Though little movement is expected for at least the next year, futures markets suggest the Federal Reserve will hike rates in late 2023 and the Reserve Bank of Australia in 2024. New Zealand looks ahead of the pack with a hike priced in for late 2022. In Europe and the U.K., the likelihood of additional cuts is still being debated, while in Japan, a further move lower remains stubbornly priced in.

Evolving expectations this year for when each central bank will next move are a break from 2020 when investors saw policy makers act almost as one to cut rates and boost asset purchases to help stave off economic collapse. Divergent policy paths can make one country’s bond market more attractive than another’s, opening up relative trade opportunities for investors.

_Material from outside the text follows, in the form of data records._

Example constructor_without_difficulty :
  let a := fst (new_DanceArea Samples.model_without_difficulty Samples.box
                              Samples.alternating) in
  _difficulty a = 15 /\ _timer a = 300 /\
  _leaderboard a = repeat None 10 /\ _currentScore a = None.
Proof. cbv zeta. rewrite new_DanceArea_unfold. repeat split. Qed.

(** *** [updateModel] and [toModel] *)

(** C3. After [updateModel m] the model of the area is [m] with the id of
    the area in place of the id of [m]; [updateModel] does not change the
    id. *)
Theorem toModel_after_updateModel (this : DanceArea) (m : DanceAreaModel) :
  toModel (updateModel m this)
  = {| id := area_id this;
       difficulty := difficulty m;
       correct := correct m;
       userClicks := userClicks m;
       leaderboard := leaderboard m;
       currentScore := currentScore m;
       timer := timer m |}
  /\ area_id (updateModel m this) = area_id this.
Proof. split; reflexivity. Qed.

(** *** [remove] *)

Lemma remove_unfold player this :
  remove player this =
  let occupants :=
    filter (fun eachPlayer => negb (String.eqb eachPlayer (player_id player)))
           (_occupants this) in
  let this1 :=
    mkDanceArea (area_id this) (boundingBox this) occupants (_difficulty this)
      (_correct this) (_userClicks this) (_leaderboard this)
      (_currentScore this) (_timer this) in
  let this2 := if (List.length occupants =? 0)%nat then reset this1 else this1 in
  (this2, mkPlayer (player_id player) None,
   [playerMoved (mkPlayer (player_id player) None);
    interactableUpdate (toModel this);
    interactableUpdate (toModel this2)]).
Proof. reflexivity. Qed.

(** What [remove] sends: what the base class sends, then one model. *)
Lemma remove_sends player this :
  snd (remove player this)
  = snd (InteractableArea_remove player this)
    ++ [interactableUpdate (toModel (fst (fst (remove player this))))].
Proof. reflexivity. Qed.
(** * EnfusionMapMaker: the tile registry and the compositor of
    [Scripts/crop_screenshots.py]

    The development embeds the classes [Screenshot] and
    [ScreenshotProcessor]: coordinate normalisation, the registry with its
    string-keyed dictionary, step-size inference, neighbour lookup and the
    placement arithmetic of [composite_screenshot_tiles].

    Python integers are [Z].  The script divides with [/], which yields a
    binary64 float, and truncates with [int(...)]; both are modelled, the
    division as the correctly rounded quotient.  Exceptions are values of
    [exn]; calls into the imaging library are recorded in a trace. *)

From Stdlib Require Import ZArith Lia Bool Ascii String.
From stdpp Require Import gmap strings list fin_maps pretty sorting.

Local Open Scope Z_scope.

(** ** Exceptions *)

Inductive exn : Type :=
  | ValueError
  | IndexError
  | KeyError
  | ZeroDivisionError
  | OverflowError
  | RuntimeError.

Inductive result (A : Type) : Type :=
  | Ok (a : A)
  | Raise (e : exn).

Arguments Ok {A} a.
Arguments Raise {A} e.

(** [result] is a monad; binds are written with stdpp's [x ← m; k]. *)
#[global] Instance result_ret : MRet result := fun _ a => Ok a.
#[global] Instance result_bind : MBind result := fun _ _ k m =>
  match m with
  | Ok a => k a
  | Raise e => Raise e
  end.

(** ** Python arithmetic: [a / b] on integers and [int(f)]

    [a / b] on two integers is the binary64 float nearest to the exact
    quotient, ties going to the even significand; it raises
    [ZeroDivisionError] for [b = 0] and [OverflowError] when that float
    would not be finite.  A finite float is kept as [fmant * 2 ^ fexp].
    Signed zeros are not distinguished: the script only ever truncates the
    quotient. *)

Module PyFloat.

Record float : Type := mkfloat { fmant : Z; fexp : Z }.

Definition prec : Z := 53.
Definition emin : Z := -1074.
Definition emax : Z := 1024.

(** Numerator and denominator of [a / (b * 2 ^ e)] cleared of the negative
    power. *)
Definition scaled_num (a e : Z) : Z := a * 2 ^ Z.max 0 (- e).
Definition scaled_den (b e : Z) : Z := b * 2 ^ Z.max 0 e.

(** The exponent of the unit in the last place of [a / b], for positive
    [a] and [b]: the quotient scaled by it has [prec] bits, unless the
    exponent is held at [emin] (subnormal results). *)
Definition div_exponent (a b : Z) : Z :=
  let e0 := Z.max (Z.log2 a - Z.log2 b - prec) emin in
  if scaled_num a e0 / scaled_den b e0 <? 2 ^ prec then e0 else e0 + 1.

(** Rounding of [n / d] to the nearest integer, ties to even. *)
Definition round_half_even (n d : Z) : Z :=
  let q := n / d in
  let r := n mod d in
  if 2 * r <? d then q
  else if d <? 2 * r then q + 1
  else if Z.even q then q else q + 1.

(** [a / b] for positive integers, correctly rounded. *)
Definition div_pos (a b : Z) : float :=
  let e := div_exponent a b in
  mkfloat (round_half_even (scaled_num a e) (scaled_den b e)) e.

Definition overflows (f : float) : bool :=
  2 ^ emax <=? Z.abs (fmant f) * 2 ^ Z.max 0 (fexp f).

(** [a / b] on two Python integers. *)
Definition truediv (a b : Z) : result float :=
  if b =? 0 then Raise ZeroDivisionError
  else if a =? 0 then Ok (mkfloat 0 0)
  else
    let f := div_pos (Z.abs a) (Z.abs b) in
    if overflows f then Raise OverflowError
    else Ok (mkfloat (Z.sgn a * Z.sgn b * fmant f) (fexp f)).

(** [int(f)]: truncation toward zero. *)
Definition to_int (f : float) : Z :=
  if 0 <=? fexp f then fmant f * 2 ^ fexp f
  else Z.quot (fmant f) (2 ^ (- fexp f)).

End PyFloat.

(** [int(a / b)] *)
Definition int_truediv (a b : Z) : result Z :=
  f ← PyFloat.truediv a b; Ok (PyFloat.to_int f).

(** ** Built-ins used by the script *)

(** [min(l)] and [max(l)] raise [ValueError] on an empty list. *)
Definition py_min (l : list Z) : result Z :=
  match l with
  | [] => Raise ValueError
  | x :: l' => Ok (foldl Z.min x l')
  end.

Definition py_max (l : list Z) : result Z :=
  match l with
  | [] => Raise ValueError
  | x :: l' => Ok (foldl Z.max x l')
  end.

(** [l[i]] for a literal index [i >= 0]. *)
Definition list_getitem {A} (l : list A) (i : nat) : result A :=
  match l !! i with
  | Some a => Ok a
  | None => Raise IndexError
  end.

(** [d[k]] *)
Definition dict_getitem {V} (d : gmap string V) (k : string) : result V :=
  match d !! k with
  | Some v => Ok v
  | None => Raise KeyError
  end.

(** ** class Screenshot *)

Record Screenshot : Type := mkScreenshot {
  xCoordWS : Z;
  zCoordWS : Z;
  _screenshot_filepath : option string;
  _tile_filepath : option string
}.

#[global] Instance Screenshot_eq_dec : EqDecision Screenshot.
Proof. solve_decision. Defined.

(** [f"Screenshot_{x}_{z}"] *)
Definition make_coordinate_string (x z : Z) : string :=
  "Screenshot_" +:+ pretty x +:+ "_" +:+ pretty z.

Definition coordinate_string (self : Screenshot) : string :=
  make_coordinate_string (xCoordWS self) (zCoordWS self).

(** The values that meet in [screenshot in self.mapped_screenshots]: the
    dictionary's keys are strings, the operand is a [Screenshot]. *)
Inductive pyobj : Type :=
  | PyStr (s : string)
  | PyScreenshot (t : Screenshot).

(** [Screenshot.__eq__]: [False] unless [other] is a [Screenshot]. *)
Definition Screenshot__eq__ (self : Screenshot) (other : pyobj) : bool :=
  match other with
  | PyScreenshot o =>
      (xCoordWS self =? xCoordWS o) && (zCoordWS self =? zCoordWS o)
  | PyStr _ => false
  end.

(** [a == b].  [str.__eq__] answers [NotImplemented] for an operand that is
    not a string, and Python then asks the reflected [Screenshot.__eq__]. *)
Definition py_eq (a b : pyobj) : bool :=
  match a, b with
  | PyStr s, PyStr s' => bool_decide (s = s')
  | PyStr _, PyScreenshot t => Screenshot__eq__ t a
  | PyScreenshot t, _ => Screenshot__eq__ t b
  end.

(** [o in d]: some key of [d] compares equal to [o].  (The comparison of
    hashes that comes first can only discard keys.) *)
Definition dict_contains {V} (d : gmap string V) (o : pyobj) : bool :=
  existsb (fun k => py_eq (PyStr k) o) (elements (dom d)).

(** [get_unit_coordinates] *)
Definition get_unit_coordinates (self : Screenshot)
    (min_x min_z filename_coordinate_step : Z) : result (Z * Z) :=
  ux ← int_truediv (xCoordWS self - min_x) filename_coordinate_step;
  uz ← int_truediv (zCoordWS self - min_z) filename_coordinate_step;
  Ok (ux, uz).

(** ** Sorting by [(xCoordWS, zCoordWS)]

    [sorted] is stable; it is modelled by insertion from the right, each
    element going in front of the elements that do not come strictly
    before it. *)

Definition key_lt (a b : Screenshot) : bool :=
  (xCoordWS a <? xCoordWS b)
  || ((xCoordWS a =? xCoordWS b) && (zCoordWS a <? zCoordWS b)).

Definition key_le (a b : Screenshot) : Prop :=
  xCoordWS a < xCoordWS b
  \/ (xCoordWS a = xCoordWS b /\ zCoordWS a <= zCoordWS b).

Fixpoint insert_by_key (t : Screenshot) (l : list Screenshot) : list Screenshot :=
  match l with
  | [] => [t]
  | u :: l' => if key_lt u t then u :: insert_by_key t l' else t :: u :: l'
  end.

Definition sorted_by_key (l : list Screenshot) : list Screenshot :=
  foldr insert_by_key [] l.

(** ** class ScreenshotProcessor *)

Record ScreenshotProcessor : Type := mkProcessor {
  screenshots : list Screenshot;
  mapped_screenshots : gmap string Screenshot
}.

(** [__init__] *)
Definition ScreenshotProcessor__init__ (l : list Screenshot)
    : result ScreenshotProcessor :=
  let mapped :=
    foldl (fun m t => <[coordinate_string t := t]> m) (∅ : gmap string Screenshot) l in
  if negb (Nat.eqb (length l) (size mapped)) then Raise RuntimeError
  else Ok (mkProcessor (if Nat.ltb 0 (length l) then sorted_by_key l else l) mapped).

(** [add_screenshot] *)
Definition add_screenshot (self : ScreenshotProcessor) (screenshot : Screenshot)
    : ScreenshotProcessor :=
  if dict_contains (mapped_screenshots self) (PyScreenshot screenshot) then self
  else
    mkProcessor
      (sorted_by_key (screenshots self ++ [screenshot]))
      (<[coordinate_string screenshot := screenshot]> (mapped_screenshots self)).

(** [min_x], [max_x], [min_z], [max_z]; the comprehension's filter
    [is not None] keeps every integer coordinate. *)
Definition min_x (self : ScreenshotProcessor) : result Z :=
  py_min (xCoordWS <$> screenshots self).
Definition max_x (self : ScreenshotProcessor) : result Z :=
  py_max (xCoordWS <$> screenshots self).
Definition min_z (self : ScreenshotProcessor) : result Z :=
  py_min (zCoordWS <$> screenshots self).
Definition max_z (self : ScreenshotProcessor) : result Z :=
  py_max (zCoordWS <$> screenshots self).

(** The property [tile_step_size] *)
Definition tile_step_size (self : ScreenshotProcessor) : result Z :=
  tile_0 ← list_getitem (screenshots self) 0;
  tile_1 ← list_getitem (screenshots self) 1;
  let x_diff := Z.abs (xCoordWS tile_0 - xCoordWS tile_1) in
  let z_diff := Z.abs (zCoordWS tile_0 - zCoordWS tile_1) in
  Ok (Z.max x_diff z_diff).

Definition count (self : ScreenshotProcessor) : nat :=
  length (screenshots self).

(** [find_neighbour]; [None] is Python's [None]. *)
Definition find_neighbour (self : ScreenshotProcessor) (screenshot : Screenshot)
    (x_offset z_offset : Z) : result (option Screenshot) :=
  let x := xCoordWS screenshot + x_offset in
  let z := zCoordWS screenshot + z_offset in
  let neighbour_coordinate_lookup := make_coordinate_string x z in
  match dict_getitem (mapped_screenshots self) neighbour_coordinate_lookup with
  | Ok v => Ok (Some v)
  | Raise KeyError => Ok None
  | Raise e => Raise e
  end.

(** ** Calls into the imaging library and the file system

    [composite_screenshot_tiles] and [make_initial_tiles] act on the outside
    world through PIL and [os]; a run is described by the calls it makes, in
    order.  [print] is left out.  [Paste tile x z] stands for
    [map_image.paste(tile.tile_image, (x, z))], the loading of the tile's
    image included, and [SaveInitialTile] for the opening, cropping and
    saving of one tile.  What PIL itself does with a call (decoding a file,
    allocating the canvas) is not part of the model. *)

Inductive event : Type :=
  | ImageNew (size_x size_z : Z)
  | Paste (tile : Screenshot) (coord_x coord_z : Z)
  | Unload (tile : Screenshot)
  | Save (filename : string)
  | Makedirs (path : list string)
  | SaveInitialTile (tile : Screenshot) (path : list string) (target_size : Z).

Here’s a look at how the recent shifts are impacting markets:

U.S. on Pole, Europe a Non-Starter

With market-based measures of inflation rising, swap markets are slowly cranking up the pace of expected U.S. rate hikes. Traders are bracing for a first 25 basis point hike in the fourth quarter of 2023, then another 50 basis points over the next 18 months. That’s a slower pace than the last hiking cycle, suggesting there is room for more to be priced in.

That stands in contrast to Europe, where some central bankers continue to dangle the threat of rate cuts, not least as a means to counter strength in the euro. Market pricing suggests the first European Central Bank hike won’t come till 2024 and rates won’t climb into positive territory for the guts of a decade. That suggests the path for a further widening in rate expectations versus the U.S. looks open.

The divergence is showing up in the market, with short-term European bonds outperforming their U.S. peers in recent months. A Bloomberg Barclays gauge of 1-3 year European government bonds is up almost 0.60% since the end of September, compared to a rise of just 0.1% for the Treasuries equivalent.

Australia Anchored

The Reserve Bank of Australia have given a sense of stability to bond bulls, by extending guidance on its rate policy to 2024 and pledging more asset purchases. That has anchored short-term pricing for rates, though market pricing suggests traders expect the possibility of a quick series of increases thereafter.

Across the Tasman Sea, investors have been pulling bets that the Reserve Bank of New Zealand would turn to negative rates after a string of positive data surprises. In late October swap markets priced a full 50 basis points of cuts down to -0.25%, but that had been cut to zero last week. With the RBNZ now seen as having a freer hand, forwards suggest it will raise rates sooner than the RBA.

The moves have hit an ICE Bank of America gauge of short-dated New Zealand government bonds, which has fallen about 0.6% from the end of September, compared to a near 0.2% rise in the Australian equivalent.

U.K. and Japan

Over in the U.K., where the Bank of England are still toying with the idea of rate cuts, traders got a hawkish jolt on last Thursday. The central bank was at pains to stress that having the option of negative rates doesn’t mean they will be used, especially as it expects inflation to rise “sharply” toward its 2% target in the spring. That caused a rise in rate hike expectations for 2023.

Meanwhile in Japan, rate-cut pricing remain bulletproof. The Bank of Japan is looking at how to make monetary easing more sustainable, opening the door to a reduction in bond buying and increasing the likelihood of rate cuts as a policy tool.